Write each line again exactly as it is, from the opening line of the records below through the one containing "List.length (List.filter (λ e, is_some", and add nothing.
[Exercise materials — start]
(** The attempts of JoinAnonymously from number [attempt]; [last] is the last
    error. *)
Fixpoint join_attempts (n : nat) (attempt : Z) (id : string) (last : error) : M (result client_kind) :=
  match n with
  | O => throw last
  | S n =>
    e ← ask η HContext;
    match e with
    | Some e => throw e
    | None =>
      e ← ask η (HJoin "" "" (Channel id));
      match e with
      | None => ok Anonymous
      | Some e =>
        gone ← (if (attempt =? 0) && is_deadline e then
                  x ← exists_ (Channel id);
                  mret (match x with inr found => negb found | inl _ => false end)
                else mret false);
        if (gone : bool) then throw ErrChannelUnavailable
        else if attempt <? 2 then
          p ← ask η (HPause ((attempt + 1) * second));
          match p with
          | Some p => throw p
          | None => join_attempts n (attempt + 1) id e
          end
        else join_attempts n (attempt + 1) id e
      end
    end
  end.
Definition JoinAnonymously (id : string) : M (result client_kind) := join_attempts 3 0 id ErrCanceled.

Definition lookup_profile (login : string) : M (result string) :=
  l ←? db_ η (@HDb) (Query "profiles" [("twitch.login", "==", VString login)] 0);
  match l with
  | (uid, _) :: _ => ok uid
  | [] => throw ErrIteratorDone
  end.

(** newClientWithFallbacks, as NewClient calls it. *)
Definition NewClient (id : string) : M (result client_kind) :=
  a ← JoinAnonymously id;
  match a with
  | inr c => ok c
  | inl e =>
    if IsCanceled e || is_channel_unavailable e then throw e
    else
      uid ← lookup_profile (Channel id);
      own ← match uid with
            | inl e => throw e
            | inr uid => JoinAsUser id uid
            end;
      match own with
      | inr c => ok c
      | inl _ =>
        bot ← JoinAsUser id realtimechat;
        match bot with
        | inr c => ok c
        | inl _ => throw (ErrMsg "failed to join channel")
        end
      end
  end.
End Join.

(** *** The discipline of joins *)

Definition join_answer (e : ev heff) : option (option error) :=
  match e with Ev op a =>
    match op in heff A return A → option (option error) with HJoin _ _ _ => λ a, Some a | _ => λ _, None end a
  end.
Definition joins (t : trace heff) : nat :=
  List.length (List.filter (λ e, is_some (join_answer e)) t).
Definition wins (t : trace heff) : nat :=
  List.length (List.filter (λ e, match join_answer e with Some None => true | _ => false end) t).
[Exercise materials — finish]
• **Exercise answer**:
(** The attempts of JoinAnonymously from number [attempt]; [last] is the last
    error. *)
Fixpoint join_attempts (n : nat) (attempt : Z) (id : string) (last : error) : M (result client_kind) :=
  match n with
  | O => throw last
  | S n =>
    e ← ask η HContext;
    match e with
    | Some e => throw e
    | None =>
      e ← ask η (HJoin "" "" (Channel id));
      match e with
      | None => ok Anonymous
      | Some e =>
        gone ← (if (attempt =? 0) && is_deadline e then
                  x ← exists_ (Channel id);
                  mret (match x with inr found => negb found | inl _ => false end)
                else mret false);
        if (gone : bool) then throw ErrChannelUnavailable
        else if attempt <? 2 then
          p ← ask η (HPause ((attempt + 1) * second));
          match p with
          | Some p => throw p
          | None => join_attempts n (attempt + 1) id e
          end
        else join_attempts n (attempt + 1) id e
      end
    end
  end.
Definition JoinAnonymously (id : string) : M (result client_kind) := join_attempts 3 0 id ErrCanceled.

Definition lookup_profile (login : string) : M (result string) :=
  l ←? db_ η (@HDb) (Query "profiles" [("twitch.login", "==", VString login)] 0);
  match l with
  | (uid, _) :: _ => ok uid
  | [] => throw ErrIteratorDone
  end.

(** newClientWithFallbacks, as NewClient calls it. *)
Definition NewClient (id : string) : M (result client_kind) :=
  a ← JoinAnonymously id;
  match a with
  | inr c => ok c
  | inl e =>
    if IsCanceled e || is_channel_unavailable e then throw e
    else
      uid ← lookup_profile (Channel id);
      own ← match uid with
            | inl e => throw e
            | inr uid => JoinAsUser id uid
            end;
      match own with
      | inr c => ok c
      | inl _ =>
        bot ← JoinAsUser id realtimechat;
        match bot with
        | inr c => ok c
        | inl _ => throw (ErrMsg "failed to join channel")
        end
      end
  end.
End Join.

(** *** The discipline of joins *)

Definition join_answer (e : ev heff) : option (option error) :=
  match e with Ev op a =>
    match op in heff A return A → option (option error) with HJoin _ _ _ => λ a, Some a | _ => λ _, None end a
  end.
Definition joins (t : trace heff) : nat :=
  List.length (List.filter (λ e, is_some (join_answer e)) t).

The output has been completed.